Yes, the issue is complicated, and the way it’s playing out in the Legislature is confusing to say the least.

It is confusing, at least in part, because House leaders are using the existing school funding formula, which they are trying to “scrap” because they say it is inefficient, to decide how much money to put into their new proposal.

House leaders say their goal is to rewrite the long-standing Mississippi Adequate Education Program, which provides the state’s share for the basics to operate local schools. But in doing so, they are using the MAEP to ascertain how much money to place in their plan, which they’re calling “Investing in the Needs of Students to Prioritize, Impact and Reform Education,” or the INSPIRE Act.

Wait, so why are the folks who want to rewrite the MAEP because they say it is inefficient, outdated and unfair using the MAEP to determine how much money to place in their new funding plan?

Well, the answer to that is simple: their plan does not have a formula to ascertain how much money the schools need.

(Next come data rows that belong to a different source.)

(* ===== verification/ThreadSpec.v ===== *)
(** * A program logic for kernel code, and the queues of the thread system

    [wp s m Q σ]: run from state [σ], the code [m] does not loop for ever and,
    if [s] is true, does nothing undefined; it stops the machine through a failed assertion
    or panic, or it ends in a state and with a result that satisfy [Q].
    The second half specifies the operations of [Thread] on the sleepers,
    the zombies and the run queue. *)

From S2P Require Import Prelude KArray Queue Kstate Thread Synch.

Section Logic.
Context {H E : Type}.
Implicit Types σ : kstate H E.

(** [strict] tells whether undefined behaviour is excluded as well. *)
Definition wp {A} (strict : bool) (m : K H E A) (Q : A → kstate H E → Prop) σ : Prop :=
  match m σ with
  | Done (a, σ') => Q a σ'
  | Panic => True
  | Fault => strict = false
  | Diverge => False
  end.

Lemma wp_bind {A B} s (m : K H E A) (f : A → K H E B) Q σ :
  wp s m (λ a, wp s (f a) Q) σ → wp s (m ≫= f) Q σ.
Proof. unfold wp, mbind, K_bind. by destruct (m σ) as [[a σ']| | |]. Qed.

Lemma wp_mono {A} s (m : K H E A) (Q Q' : A → kstate H E → Prop) σ :
  wp s m Q σ → (∀ a σ', Q a σ' → Q' a σ') → wp s m Q' σ.
Proof. unfold wp. destruct (m σ) as [[a σ']| | |]; auto. Qed.

Lemma wp_weaken {A} s (m : K H E A) (Q : A → kstate H E → Prop) σ :
  wp true m Q σ → wp s m Q σ.
Proof. unfold wp. destruct (m σ) as [[a σ']| | |]; done. Qed.

Lemma wp_ret {A} s (a : A) Q σ : Q a σ → wp s (mret a) Q σ.
Proof. done. Qed.
Lemma wp_gets {A} s (f : kstate H E → A) Q σ : Q (f σ) σ → wp s (gets f) Q σ.
Proof. done. Qed.
Lemma wp_modify s f Q σ : Q tt (f σ) → wp s (modify f) Q σ.
Proof. done. Qed.
Lemma wp_assert s b Q σ : (b = true → Q tt σ) → wp s (assertK b) Q σ.
Proof. unfold wp, assertK, lift. destruct b; cbn; auto. Qed.
Lemma wp_lift {A} s (m : outcome A) a Q σ : m = Done a → Q a σ → wp s (lift m) Q σ.
Proof. by intros ->. Qed.
Lemma wp_panic {A} s Q σ : wp (A := A) s (lift Panic) Q σ.
Proof. done. Qed.
Lemma wp_deref {A} s (o : option A) a Q σ : o = Some a → Q a σ → wp s (deref o) Q σ.
Proof. by intros ->. Qed.
Lemma wp_get_thread s t th Q σ :
  k_threads σ !! t = Some th → Q th σ → wp s (get_thread t) Q σ.
Proof. intros Hth HQ. unfold wp. by rewrite (get_thread_run _ _ _ Hth). Qed.
Lemma wp_get_obj s a o Q σ : k_objs σ !! a = Some o → Q o σ → wp s (get_obj a) Q σ.
Proof. intros Ho HQ. unfold wp. by rewrite (get_obj_run _ _ _ Ho). Qed.
Lemma wp_get_sem s a n c Q σ :
  k_objs σ !! a = Some (Sem n c) → Q (n, c) σ → wp s (get_sem a) Q σ.
Proof. intros Ho HQ. unfold get_sem. apply wp_bind. by eapply wp_get_obj. Qed.
Lemma wp_get_lock s a n hl Q σ :
  k_objs σ !! a = Some (Lock n hl) → Q (n, hl) σ → wp s (get_lock a) Q σ.
Proof. intros Ho HQ. unfold get_lock. apply wp_bind. by eapply wp_get_obj. Qed.
Lemma wp_get_cv s a n Q σ :
  k_objs σ !! a = Some (Cv n) → Q n σ → wp s (get_cv a) Q σ.
Proof. intros Ho HQ. unfold get_cv. apply wp_bind. by eapply wp_get_obj. Qed.
Lemma wp_splx s n Q σ : Q (k_curspl σ) (set_curspl n σ) → wp s (splx n) Q σ.
Proof. done. Qed.
Lemma wp_done {A} s (m : K H E A) Q σ a σ' : wp s m Q σ → m σ = Done (a, σ') → Q a σ'.
Proof. unfold wp. intros Hwp Hm. by rewrite Hm in Hwp. Qed.
End Logic.

(** Look up a field or a table entry the hypotheses determine. *)
Ltac solve_lookup :=
  solve [ eassumption | reflexivity | apply lookup_insert_eq
        | cbn; eassumption | cbn; apply lookup_insert_eq ].

(** Symbolic execution: run the next instruction of the goal. *)
Ltac wp_step :=
  lazymatch goal with
  | |- wp _ (mbind _ _) _ _ => apply wp_bind; wp_step
  | |- wp _ (mret _) _ _ => apply wp_ret
  | |- wp _ (gets _) _ _ => apply wp_gets
  | |- wp _ (modify _) _ _ => apply wp_modify
  | |- wp _ (assertK _) _ _ =>
      apply wp_assert; let Hb := fresh "Hassert" in intros Hb
  | |- wp _ (splx _) _ _ => apply wp_splx
  | |- wp _ splhigh _ _ => apply wp_splx
  | |- wp _ spl0 _ _ => apply wp_splx
  | |- wp _ (lift Panic) _ _ => apply wp_panic
  | |- wp _ (put_thread _ _) _ _ => unfold put_thread at 1; wp_step
  | |- wp _ (put_obj _ _) _ _ => unfold put_obj at 1; wp_step
  | |- wp _ (modify_env _) _ _ => unfold modify_env at 1; wp_step
  | |- wp _ (deref _) _ _ => eapply wp_deref; [solve_lookup|]
  | |- wp _ (get_thread _) _ _ => eapply wp_get_thread; [solve_lookup|]
  | |- wp _ (get_obj _) _ _ => eapply wp_get_obj; [solve_lookup|]
  | |- wp _ (get_sem _) _ _ => eapply wp_get_sem; [solve_lookup|]
  | |- wp _ (get_lock _) _ _ => eapply wp_get_lock; [solve_lookup|]
  | |- wp _ (get_cv _) _ _ => eapply wp_get_cv; [solve_lookup|]
  | |- wp _ (nonnull (Some _)) _ _ => apply wp_ret
  | |- wp _ (lift _) _ _ => eapply wp_lift; [solve [eassumption]|]
  end.
Ltac wp_steps := repeat (wp_step; cbv beta iota).

(** ** Ownership of the blocks recorded in a table *)

Section TableBlocks.
Context {X : Type} (f : Z → X → list Z).

Definition table_blocks (m : gmap Z X) : list Z := map_to_list m ≫= λ '(k, x), f k x.

Lemma table_blocks_insert m k x :
  m !! k = None → table_blocks (<[k := x]> m) ≡ₚ f k x ++ table_blocks m.
Proof. intros Hk. unfold table_blocks. by rewrite map_to_list_insert by done. Qed.

Lemma table_blocks_empty : table_blocks ∅ = [].
Proof. unfold table_blocks. by rewrite map_to_list_empty. Qed.

Lemma table_blocks_delete m k x :
  m !! k = Some x → table_blocks m ≡ₚ f k x ++ table_blocks (delete k m).
Proof.
  intros Hk. rewrite <- (insert_delete_id m k x Hk) at 1.
  by rewrite table_blocks_insert by apply lookup_delete_eq.
Qed.

Lemma table_blocks_update m k x y :
  m !! k = Some x → f k y = f k x → table_blocks (<[k := y]> m) ≡ₚ table_blocks m.
Proof.
  intros Hk Hf. rewrite (table_blocks_delete m k x Hk), <- insert_delete_eq.
  by rewrite table_blocks_insert, Hf by apply lookup_delete_eq.
Qed.
End TableBlocks.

The INSPIRE Act, would depend on a committee — granted, education professionals who can make educated decisions — to determine the amount of money. But there is no objective formula in the House leadership’s plan, like can be found in the MAEP, to ascertain the amount of money. The Legislature, of course, could accept or reject the recommendation of the proposed new committee, just like they have for years ignored the MAEP formula.

Heck, it’s reasonable to assume that if the House plan passes and the advisory committee is put in place, the committee would use the MAEP to make its suggestions to legislators.

House leaders could read this and argue that they are not using MAEP to ascertain the amount of money that is in their plan. But they have said that they accepted the funding request from the state Board of Education as the amount of funding that would go into their plan to be allocated to local school district.

Guess what the request from the state Board of Education is based on?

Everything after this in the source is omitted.